Our fdbstorage package implements that interface against FDB. The whole file is ~250 lines.

Key layout

<ns> 0x01 <ftype:1B> <num:int64 BE>                 -> uint64 BE file size
<ns> 0x02 <ftype:1B> <num:int64 BE> <chunk:uint32 BE> -> 64 KiB chunk
<ns> 0x03                                             -> current MANIFEST {ftype,num}
<ns> 0x04                                             -> lock marker

Files are split into 64 KiB chunks so we stay well under FDB’s 100 KiB-per- value soft limit and the 10 MB-per-transaction hard limit.
Create returns a Writer that buffers in memory and flushes on Sync / Close. We split the flush across multiple transactions (100 chunks each ≈ 6 MiB) to safely handle files larger than 10 MB.
Rename is implemented as copy-then-clear inside one transaction. LevelDB only renames small files (temp → real on flush completion), so the inefficiency doesn’t matter.
SetMeta writes the manifest pointer atomically. Because FDB transactions are serializable, two concurrent flushes can’t observe a half-rotated manifest.

Why this is interesting

You get a real LevelDB instance — with bloom filters, compaction, snapshots, the works — whose durability story is “whatever FDB’s durability story is.” That means:

Geo-replication and read scaling come for free from the FDB cluster.
Backups are FDB backups.
The local node has no on-disk state at all; it can crash and restart against a different FDB coordinator without losing anything.

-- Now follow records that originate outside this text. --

Lemma show_page_quiet (u s : string) (evs : list value) (tok : value) :
  quiet (show_page u s evs tok).
Proof.
  unfold show_page. destruct evs as [|e evs]; auto with quiet.
  apply quiet_bind; [auto with quiet | intros _].
  apply quiet_bind; [apply print_events_quiet | intros _].
  apply quiet_bind; [auto with quiet | intros _].
  destruct (truthy tok); auto with quiet.
  apply quiet_bind; auto with quiet.
Qed.

(** When every event renders, the loop prints a block and an empty line for
    each. *)
Lemma print_events_ok (evs : list value) (w : world) :
  Forall (fun e => exists s, format_event e = Ok s) evs ->
  exists blocks,
    print_events evs w = Some (printed w blocks, Ok tt)
    /\ Forall (fun b => b = "" \/ exists rest, b = "Event " ++ rest) blocks.
Proof.
  intros H. revert w. induction H as [|e evs (s & Hs) _ IH]; intros w.
  - exists []. split; [|constructor]. unfold printed. rewrite app_nil_r. now destruct w.
  - cbn [print_events]. unfold io_bind, lift. rewrite Hs. unfold print.
    rewrite printed_printed.
    destruct (IH (printed w ([s] ++ [""]))) as (blocks & -> & Hb).
    exists (s :: "" :: blocks). rewrite printed_printed. split; [reflexivity|].
    constructor; [right; now apply format_event_starts with e|].
    constructor; [now left | exact Hb].
Qed.

(** The whole of what is printed for a page that has events, all of which
    render. *)
Lemma show_page_ok (u s : string) (evs : list value) (cur : value) (w : world) :
  evs <> [] ->
  Forall (fun e => exists line, format_event e = Ok line) evs ->
  exists blocks,
    show_page u s evs cur w
    = Some (printed w (header u s :: blocks ++ summary (List.length evs)
                         :: (if truthy cur then [more_notice; cursor_line cur]
                             else [no_more_notice]))%list,
            Ok tt)
    /\ Forall (fun b => b = "" \/ exists rest, b = "Event " ++ rest) blocks.
Proof.
  intros Hne Hall. unfold show_page.
  destruct evs as [|e0 evs0] eqn:E; [easy|]. rewrite <- E in *. clear E Hne.
  unfold io_bind, print at 1.
  destruct (print_events_ok evs (printed w [header u s]) Hall) as (blocks & -> & Hb).
  exists blocks. split; [|exact Hb].
  unfold print. destruct (truthy cur); rewrite !printed_printed;
    cbn [app]; rewrite <- ?app_assoc; reflexivity.
Qed.
(** A line that asks for no download and raises nothing leaves the trace. *)
Lemma process_line_silent env photos_dir st raw t :
  line_error st raw = None -> request photos_dir st raw = [] ->
  process_line env photos_dir st raw t = (Ret (advance st raw), t).
Proof.
  intros E R. pose proof (process_line_events env photos_dir st raw t) as P.
  rewrite E in P. destruct P as (new & -> & L). rewrite R in L.
  destruct L as [[_ ->] | (? & ? & ? & [=] & _)]. now rewrite app_nil_r.
Qed.

Lemma process_line_name env photos_dir st raw t :
  is_name_line raw = true ->
  process_line env photos_dir st raw t
  = (Ret {| current_person := current_person st; current_name := Some (strip raw);
            current_birth_date := current_birth_date st;
            photo_count := photo_count st |}, t).
Proof.
  intros N. destruct (advance_name st raw N) as [A R]. rewrite <- A.
  apply process_line_silent; [|apply R].
  unfold line_error. now rewrite (name_line_kind _ N), N.
Qed.

Lemma process_line_date env photos_dir st raw t :
  is_date_line raw = true ->
  process_line env photos_dir st raw t
  = (Ret {| current_person := current_person st; current_name := current_name st;
            current_birth_date := Some (strip raw);
            photo_count := photo_count st |}, t).
Proof.
  intros D. destruct (advance_date st raw D) as [A R]. rewrite <- A.
  apply process_line_silent; [|apply R].
  unfold line_error. destruct (date_line_kind _ D) as [-> ->]. now rewrite D.
Qed.

(** C6. A name line, and a date line, replaces the stored value: the state
    changes in that field only and the trace stays as it is, so that the
    downloads made before are what they were.  After a run of lines that
    starts with a name line and holds no other name line and no boundary,
    the stored name is that line, and a photo line derives its identifier
    from it and from the stored date; and so for a date line. *)
Theorem later_name_or_date_wins :
  (forall env st raw t,
     is_name_line raw = true ->
     process_line env (Path_of "./photos") st raw t
     = (Ret {| current_person := current_person st; current_name := Some (strip raw);
               current_birth_date := current_birth_date st;
               photo_count := photo_count st |}, t))
  /\ (forall env st raw t,
        is_date_line raw = true ->
        process_line env (Path_of "./photos") st raw t
        = (Ret {| current_person := current_person st;
                  current_name := current_name st;
                  current_birth_date := Some (strip raw);
                  photo_count := photo_count st |}, t))
  /\ (forall env st raw mid photo t st1 t1,
        is_name_line raw = true ->
        Forall (fun l => is_boundary l = false /\ is_name_line l = false) mid ->
        is_file_line photo = true ->
        scan env (Path_of "./photos") (raw :: mid) st t = (Ret st1, t1) ->
        current_name st1 = Some (strip raw)
        /\ forall birth_date id,
             current_birth_date st1 = Some birth_date ->
             create_person_id (strip raw) birth_date = Ret (Some id) ->
             formats_next st1 ->
             exists st2 new2,
               process_line env (Path_of "./photos") st1 photo t1
               = (Ret st2, t1 ++ new2)
               /\ photo_count st2 = photo_count st1 + 1
               /\ calls new2 = [(photo_url photo, target id (photo_count st1 + 1))])
  /\ (forall env st raw mid photo t st1 t1,
        is_date_line raw = true ->
        Forall (fun l => is_boundary l = false /\ is_date_line l = false) mid ->
        is_file_line photo = true ->
        scan env (Path_of "./photos") (raw :: mid) st t = (Ret st1, t1) ->
        current_birth_date st1 = Some (strip raw)
        /\ forall name id,
             current_name st1 = Some name ->
             create_person_id name (strip raw) = Ret (Some id) ->
             formats_next st1 ->
             exists st2 new2,
               process_line env (Path_of "./photos") st1 photo t1
               = (Ret st2, t1 ++ new2)
               /\ photo_count st2 = photo_count st1 + 1
               /\ calls new2 = [(photo_url photo, target id (photo_count st1 + 1))]).
Proof.
  split; [intros; now apply process_line_name|].
  split; [intros; now apply process_line_date|].
  split.
  - intros env st raw mid photo t st1 t1 N M F S.
    destruct (scan_returned _ _ _ _ _ _ _ S) as (_ & -> & _).
    assert (K : current_name (advance_all st (raw :: mid)) = Some (strip raw)).
    { cbn [advance_all fold_left]. apply name_kept; [|exact M].
      now rewrite (proj1 (advance_name st raw N)). }
    split; [exact K|]. intros birth_date id Hd Hid Fm.
    destruct (photo_line_with_id env (advance_all st (raw :: mid)) photo t1 id F)
      as (ok & new2 & _ & E & C);
      [now exists (strip raw), birth_date | exact Fm |].
    eexists. exists new2. split; [exact E|]. now split.
  - intros env st raw mid photo t st1 t1 N M F S.
    destruct (scan_returned _ _ _ _ _ _ _ S) as (_ & -> & _).
    assert (K : current_birth_date (advance_all st (raw :: mid)) = Some (strip raw)).
    { cbn [advance_all fold_left]. apply date_kept; [|exact M].
      now rewrite (proj1 (advance_date st raw N)). }
    split; [exact K|]. intros name id Hn Hid Fm.
    destruct (photo_line_with_id env (advance_all st (raw :: mid)) photo t1 id F)
      as (ok & new2 & _ & E & C);
      [now exists name, (strip raw) | exact Fm |].
    eexists. exists new2. split; [exact E|]. now split.
Qed.
(** * Tree Census QC service: the [/qc] estimator of Flakapp_Tree_Cencus.py

    A shallow embedding of the Flask handler [qc] and of the module global
    [species_coeffs], followed by the properties of the estimator.

    - Python [float] is IEEE-754 binary64: it is Rocq's primitive [float],
      whose multiplication and comparisons are the hardware ones.
      [round(x, 1)] is written out on the exact binary value ([PyFloat]).
    - What the handler calls and this repository does not define (os.path,
      cv2, the C library's pow behind [**]) is gathered in two records of
      functions, [host] and [lib]; every call of them is logged.
    - The module global is threaded through the handler as state, the
      handler's [return] statements and uncaught exceptions end the run
      early (monad [M]).
    - The dictionary [species_coeffs] and the JSON body are [gmap]s. *)

From Stdlib Require Import ZArith Uint63 Floats Bool List Lia.
From stdpp Require Import gmap strings list fin_maps.

Set Warnings "-inexact-float".
Local Open Scope Z_scope.

(** ** Python floats *)

Module PyFloat.

(** [math.pi]. *)
Definition pi : float := 0x1.921fb54442d18p+1%float.

(** [round(x, 1)] on a float (CPython [float___round___impl] followed by
    [double_round]): NaN and the infinities round to themselves; a finite
    [x] is printed with one digit after the point, correctly rounded with
    ties to even on the exact binary value, and the digits are read back
    as the nearest double.  [tenths m e] is that digit string as an
    integer number of tenths for [|x| = m * 2^e]. *)
Definition tenths (m : positive) (e : Z) : N :=
  match e with
  | Zneg k =>
      let d := Z.pow_pos 2 k in
      let q := (10 * Zpos m) / d in
      let r := (10 * Zpos m) mod d in
      Z.to_N match 2 * r ?= d with
             | Lt => q
             | Gt => q + 1
             | Eq => if Z.even q then q else q + 1
             end
  | _ => Z.to_N (10 * Zpos m * 2 ^ e)
  end.

(** The double nearest to [(-1)^s * n / 10] (what strtod returns on the
    digit string; the sign of a zero is kept). *)
Definition of_tenths (s : bool) (n : N) : spec_float :=
  match n with
  | N0 => S754_zero s
  | Npos p => SF64div (S754_finite s p 0) (S754_finite false 10 0)
  end.

Definition round1 (x : float) : float :=
  match Prim2SF x with
  | S754_finite s m e => SF2Prim (of_tenths s (tenths m e))
  | _ => x
  end.

(** A float that is a number: a zero or a finite non-zero value. *)
Definition finiteb (x : float) : bool :=
  match Prim2SF x with
  | S754_zero _ | S754_finite _ _ _ => true
  | _ => false
  end.

(** [x] carries at most one decimal: it is the double nearest to some
    whole number of tenths. Infinities and NaN have no digits at all. *)
Definition one_decimal (x : float) : Prop :=
  finiteb x = true -> exists s n, x = SF2Prim (of_tenths s n).

(** [x] is not below zero: a zero of either sign, a positive finite
    value or [+inf]. NaN is not accepted. *)
Definition nonneg (x : float) : Prop := (0 <=? x)%float = true.

(** The same sign test on the specification of a float. *)
Definition sf_nonneg (x : spec_float) : bool :=
  match x with
  | S754_zero _ | S754_finite false _ _ | S754_infinity false => true
  | _ => false
  end.

(** A positive finite value. *)
Definition sf_pos (x : spec_float) : bool :=
  match x with
  | S754_finite false _ _ => true
  | _ => false
  end.

Definition sf_is_nan (x : spec_float) : bool :=
  match x with S754_nan => true | _ => false end.

Definition positive_finite (x : float) : Prop := sf_pos (Prim2SF x) = true.

End PyFloat.


(** ** The request body

    [request.get_json()] gives the decoded JSON body, or [None] for the
    JSON body [null]. The model starts once it has returned: a request
    that Flask refuses inside [get_json()] (no JSON body, a body that does
    not parse) never reaches line 42 and is not a run of the model. The
    endpoint documents two fields, each a string; the model reads a JSON
    object whose values are strings or null. Numbers, lists and objects in
    these fields are outside the type. *)

Inductive json : Type :=
  | JNull
  | JStr (s : string).
(** X7. The typed wrappers round-trip: in a write session, after any
    calls, [insertValue] of a value no larger than [DataSize] under a key
    not yet in the tree succeeds, and [retrieveValue] for the same type
    then yields exactly the bytes of that value. *)
Theorem insertValue_retrieveValue
  (fs0 : FS) (t0 : BTree) (name : string) (calls : list call) (fuel : nat)
  (k : string) (value : list Byte.byte) :
  creatable name = true ->
  Forall sized_call calls -> (S (length calls) < fuel)%nat ->
  (length value <= Z.to_nat DataSize)%nat ->
  has_key (accepted [] calls) k = false ->
  exists fs1 t1 fs t fs' t' t'',
    open fs0 t0 name Write = (true, fs1, t1) /\
    run fuel fs1 t1 calls = Some (fs, t) /\
    insertValue fuel fs t k value = Some (Ok tt, fs', t') /\
    retrieveValue fuel fs' t' k (length value) = Some (Ok (Some value), t'').
Proof.
  intros Hcr Hsz Hfuel Hlen Hnew.
  destruct (open_write_map fs0 t0 name Hcr) as (fs1 & t1 & Hopen & Hm1 & _).
  destruct (run_accepted fuel (header BTree_new) calls ltac:(reflexivity) fs1 t1 []
              Hm1 ltac:(simpl; lia)) as (fs & t & Hrun & Hm & _).
  set (buffer := memcpy (repeat Byte.x00 (Z.to_nat DataSize)) value (length value)).
  assert (Hbuf : length buffer = Z.to_nat DataSize).
  { unfold buffer, memcpy. rewrite length_app, length_take, length_drop, repeat_length. lia. }
  pose proof (accepted_length calls []) as Hal. simpl in Hal.
  destruct (run_accepted fuel (header BTree_new) [Insert k buffer] ltac:(reflexivity)
              fs t _ Hm ltac:(simpl; lia)) as (fs' & t' & Hrun' & Hm' & _).
  simpl in Hm'. rewrite Hnew in Hm'.
  pose proof Hm as (l & f & Hinv & Hperm & Hnd & _).
  assert (Hl : length l = length (accepted [] calls)).
  { rewrite Hperm. unfold records_of. apply length_fmap. }
  assert (E : find_key (padKey k) l = None).
  { destruct (find_key_records _ l k Hnd Hperm) as [_ Hmiss]. apply Hmiss.
    intros Hin. apply has_key_true in Hin. congruence. }
  destruct (insert_ok fuel fs t l k buffer Hinv ltac:(lia) (find_key_none _ _ E))
    as (fs2 & t2 & l1 & l2 & Hi & _).
  simpl in Hrun'. rewrite Hi in Hrun'. injection Hrun' as -> ->.
  destruct Hm' as (l' & f' & Hinv' & Hperm' & Hnd' & _).
  assert (Hsized : Forall sized (accepted [] calls ++ [(k, buffer)])).
  { apply Forall_app. split; [apply accepted_sized; auto; constructor|].
    repeat constructor. exact Hbuf. }
  assert (Hl' : (length l' < fuel)%nat).
  { rewrite Hperm'. unfold records_of. rewrite length_fmap, length_app. simpl. lia. }
  destruct (retrieve_value_of fuel fs' t' l' _ k (write_inv_tree _ _ _ Hinv') Hl' Hnd'
              Hperm' Hsized) as [(t'' & Hr) _].
  rewrite value_of_new in Hr by exact Hnew.
  exists fs1, t1, fs, t, fs', t', t''.
  split; [exact Hopen|]. split; [exact Hrun|]. split; [exact Hi|].
  assert (Htake : take (length value) buffer = value).
  { unfold buffer, memcpy. rewrite take_app_le by (rewrite length_take; lia).
    rewrite take_take, Nat.min_id. apply take_ge. lia. }
  unfold retrieveValue. now rewrite Hr, Htake.
Qed.

(** *** The size of a node block *)

Lemma OrderCalc_plain :
  0 <= KeySize -> 0 <= DataSize -> 0 <= NodeSize ->
  NodeSize + KeySize + DataSize + 8 < 2 ^ 64 ->
  OrderCalc = (NodeSize + (KeySize + DataSize) + 4) / ((KeySize + DataSize) + 8).
Proof using.
  intros HK HD HN Hb. unfold OrderCalc, RecordSize, to_size_t, sizeof_int, sizeof_long.
  rewrite (Z.mod_small (KeySize + DataSize)) by lia.
  rewrite (Z.add_mod_idemp_l (NodeSize - 4) (KeySize + DataSize)) by lia.
  rewrite (Z.add_mod_idemp_l (NodeSize - 4 + (KeySize + DataSize)) 8) by lia.
  rewrite (Z.mod_small (NodeSize - 4 + (KeySize + DataSize) + 8)) by lia.
  rewrite (Z.mod_small (KeySize + DataSize + 8)) by lia.
  f_equal. lia.
Qed.

(** X8. How the block size relates to the configured [NodeSize], for
    sizes that do not wrap: when the order formula gives at least 3, a node
    block is more than [NodeSize - (KeySize + DataSize)] and at most
    [NodeSize + 8] bytes long, so it can exceed [NodeSize] by up to 8 bytes;
    when the order is raised to the minimum of 3, a block is
    [2 * (KeySize + DataSize) + 28] bytes, which is more than
    [NodeSize + 8]. *)
Theorem node_size_bounds :
  0 <= KeySize -> 0 <= DataSize -> 0 <= NodeSize ->
  NodeSize + KeySize + DataSize + 8 < 2 ^ 64 ->
  (3 <= (NodeSize + (KeySize + DataSize) + 4) / ((KeySize + DataSize) + 8) ->
     NodeSize - (KeySize + DataSize) < nodeSize <= NodeSize + 8) /\
  ((NodeSize + (KeySize + DataSize) + 4) / ((KeySize + DataSize) + 8) < 3 ->
     nodeSize = 2 * (KeySize + DataSize) + 28 /\ NodeSize + 8 < nodeSize).
Proof using.
  intros HK HD HN Hb.
  pose proof (OrderCalc_plain HK HD HN Hb) as Hcalc.
  unfold nodeSize, ActualNodeSize. rewrite MaxKeys_eq.
  unfold Order, sizeof_int, sizeof_long. rewrite Hcalc.
  set (R := KeySize + DataSize) in *.
  set (q := (NodeSize + R + 4) / (R + 8)).
  pose proof (Z.div_mod (NodeSize + R + 4) (R + 8) ltac:(lia)) as Hdm.
  pose proof (Z.mod_pos_bound (NodeSize + R + 4) (R + 8) ltac:(lia)) as Hmb.
  fold q in Hdm. split; intros Hq.
  - destruct (q <? 3) eqn:E; [lia|]. nia.
  - destruct (q <? 3) eqn:E; [|lia]. split; [lia|]. nia.
Qed.

(** *** Inside a node *)

(** X9. [searchNode] on a node whose keys ascend: when it answers
    true the key at the location equals the target; when it answers false
    the location is the last key below the target (-1 when there is none),
    every key up to it being smaller than the target and every key after it
    larger, so branch [location + 1] is the one to follow. *)
Theorem searchNode_sorted (t : BTree) (target : string) :
  0 <= count (currentNode_ t) ->
  (forall i j, 0 <= i < j -> j < count (currentNode_ t) ->
     strcmp (key (rec_at (currentNode_ t) i)) (key (rec_at (currentNode_ t) j)) = Lt) ->
  exists found loc, searchNode t target = (found, loc) /\
    -1 <= loc < count (currentNode_ t) /\
    (found = true ->
       0 <= loc /\ strcmp target (key (rec_at (currentNode_ t) loc)) = Eq) /\
    (found = false -> forall i, 0 <= i < count (currentNode_ t) ->
       (i <= loc -> strcmp (key (rec_at (currentNode_ t) i)) target = Lt) /\
       (loc < i -> strcmp target (key (rec_at (currentNode_ t) i)) = Lt)).
Proof.
  intros Hc Hsorted.
  destruct (searchNode_spec t target Hc) as (found & loc & Hs & Hloc & Ht & Hf).
  exists found, loc. split; [exact Hs|]. split; [exact Hloc|]. split; [exact Ht|].
  intros Hfound i Hi. destruct (Hf Hfound) as [Hlow Hhigh]. split.
  - intros Hle. destruct (Z.eq_dec i loc) as [->|Hne]; [apply Hlow; lia|].
    apply (strcmp_lt_trans _ (key (rec_at (currentNode_ t) loc))).
    + apply Hsorted; lia.
    + apply Hlow. lia.
  - intros Hlt. destruct (Z.eq_dec i (loc + 1)) as [->|Hne]; [apply Hhigh; lia|].
    apply (strcmp_lt_trans _ (key (rec_at (currentNode_ t) (loc + 1)))).
    + apply Hhigh. lia.
    + apply Hsorted; lia.
Qed.

(** X10. [addRecord] puts the record and its right branch at the
    location, moves the records and branches from there on up by one slot,
    and leaves what is before, branch 0 included, where it was; the count
    grows by one and the arrays keep their lengths. *)
Theorem addRecord_inserts (record : Rec) (rightBranch : Z) (n : Node) (loc : Z) :
  0 <= loc <= count n ->
  count n < Z.of_nat (length (records n)) ->
  count n + 1 < Z.of_nat (length (branches n)) ->
  entries (addRecord record rightBranch n loc) =
    take (Z.to_nat loc) (entries n) ++ (record, rightBranch) :: drop (Z.to_nat loc) (entries n) /\
  br_at (addRecord record rightBranch n loc) 0 = br_at n 0 /\
  count (addRecord record rightBranch n loc) = count n + 1 /\
  length (records (addRecord record rightBranch n loc)) = length (records n) /\
  length (branches (addRecord record rightBranch n loc)) = length (branches n).
Proof.
  intros Hloc Hr Hb. exact (entries_addRecord record rightBranch n loc Hloc Hr Hb).
Qed.

(** X11. [split] of a full node loses and repeats nothing: with the
    new record put at its place among the node's records, the first
    [MinKeys] stay in the node, the next one is handed up, and the rest go
    to a new node appended to the file, whose branch 0 is the right branch
    of the record handed up; no other block of the file changes. *)
Theorem split_distributes (fs : FS) (t : BTree) (f : File) (id : Z) (n : Node)
  (rec : Rec) (rb : Z) (loc : Z) :
  session_ok fs t f -> 1 <= id -> f !! Z.to_nat id = Some n ->
  node_shape n -> count n = MaxKeys -> -1 <= loc < MaxKeys ->
  Z.of_nat (length f) = numNodes_ t + 1 ->
  exists fs' t' m L R,
    split fs t rec rb id loc = (fs', t', m, numNodes_ t + 1) /\
    numNodes_ t' = numNodes_ t + 1 /\
    fs' = <[path (file_ t) := <[Z.to_nat id := L]> f ++ [R]]> fs /\
    br_at L 0 = br_at n 0 /\
    entries L ++ (m, br_at R 0) :: entries R =
      take (Z.to_nat (loc + 1)) (entries n) ++ (rec, rb) ::
      drop (Z.to_nat (loc + 1)) (entries n) /\
    count L = MinKeys /\ count R = MaxKeys - MinKeys.
Proof.
  intros Hs Hid Hn Hsh Hfull Hloc Hlen.
  pose proof MinKeys_bounds as Hmb.
  assert (Hidlt : (Z.to_nat id < length f)%nat) by (now apply lookup_lt_Some in Hn).
  rewrite split_unfold, (readNode_ok fs t f id n Hs ltac:(lia) Hn).
  cbn [currentNode_ set_currentNode].
  destruct (split_nodes_spec n rec rb loc Hsh Hfull Hloc)
    as (L & R & m & Hsplit & _ & _ & HcL & HcR & Hb0 & HeL & Hm & HeR).
  rewrite Hsplit.
  assert (Hs' : forall t', file_ t' = file_ t -> session_ok fs t' f)
    by (intros t' Ht'; eapply session_ok_same_file; eauto).
  erewrite (writeNode_ok fs _ f id L); [|apply Hs'; reflexivity|lia].
  rewrite file_write_inside by exact Hidlt.
  cbn [numNodes_ set_numNodes set_currentNode file_ mode_ isOpen_ root_ numItems_
       currentNode_].
  set (f2 := <[Z.to_nat id := L]> f).
  assert (Hlen2 : length f2 = length f) by (subst f2; apply length_insert).
  erewrite (writeNode_ok _ _ f2 (numNodes_ t + 1) R);
    [|match goal with |- session_ok _ ?t0 _ =>
        apply (session_ok_write fs t0 f f2) end; apply Hs'; reflexivity|lia].
  replace (Z.to_nat (numNodes_ t + 1)) with (length f2) by lia.
  rewrite file_write_end.
  eexists _, _, m, L, R. split; [reflexivity|].
  split; [reflexivity|].
  split; [simpl; apply insert_insert_eq|].
  split; [exact Hb0|]. split; [|split; [exact HcL|exact HcR]].
  rewrite HeL, HeR. fold (ins_at (Z.to_nat (loc + 1)) (rec, rb) (entries n)).
  set (es := ins_at _ _ _) in *.
  rewrite <- (take_drop (Z.to_nat MinKeys) es) at 3. f_equal.
  symmetry. now apply drop_S.
Qed.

The cost is latency: every SST read is at least one FDB round-trip, every flush is many. This isn’t a production architecture; it’s a teaching artifact that proves how cleanly the layers separate.

Running

cd option-b-leveldb
go mod tidy
go run ./demo -cluster ../fdb.cluster

Expected output (the second session re-opens and reads the persisted data):

First session: wrote 3 keys, then closed.
Reopening LevelDB on the same FDB namespace...

  apple -> red
  banana -> yellow
  cherry -> red

Iterating the whole DB:
  apple -> red
  banana -> yellow
  cherry -> red

What this implementation skips

Locker isn’t multi-process safe across long-lived processes — if a holder crashes the lock key stays set. A production version would attach the lock to a client UUID and TTL it via FDB watches.
Reader loads the whole file into memory. LevelDB SSTs are bounded (default 2 MB), so this is fine for a demo but not for huge tables.
No caching layer. Every Open is a fresh FDB scan. A real impl would cache hot SSTs.

Read fdbstorage/storage.go — the whole thing is one file deliberately, so you can follow the data flow end to end.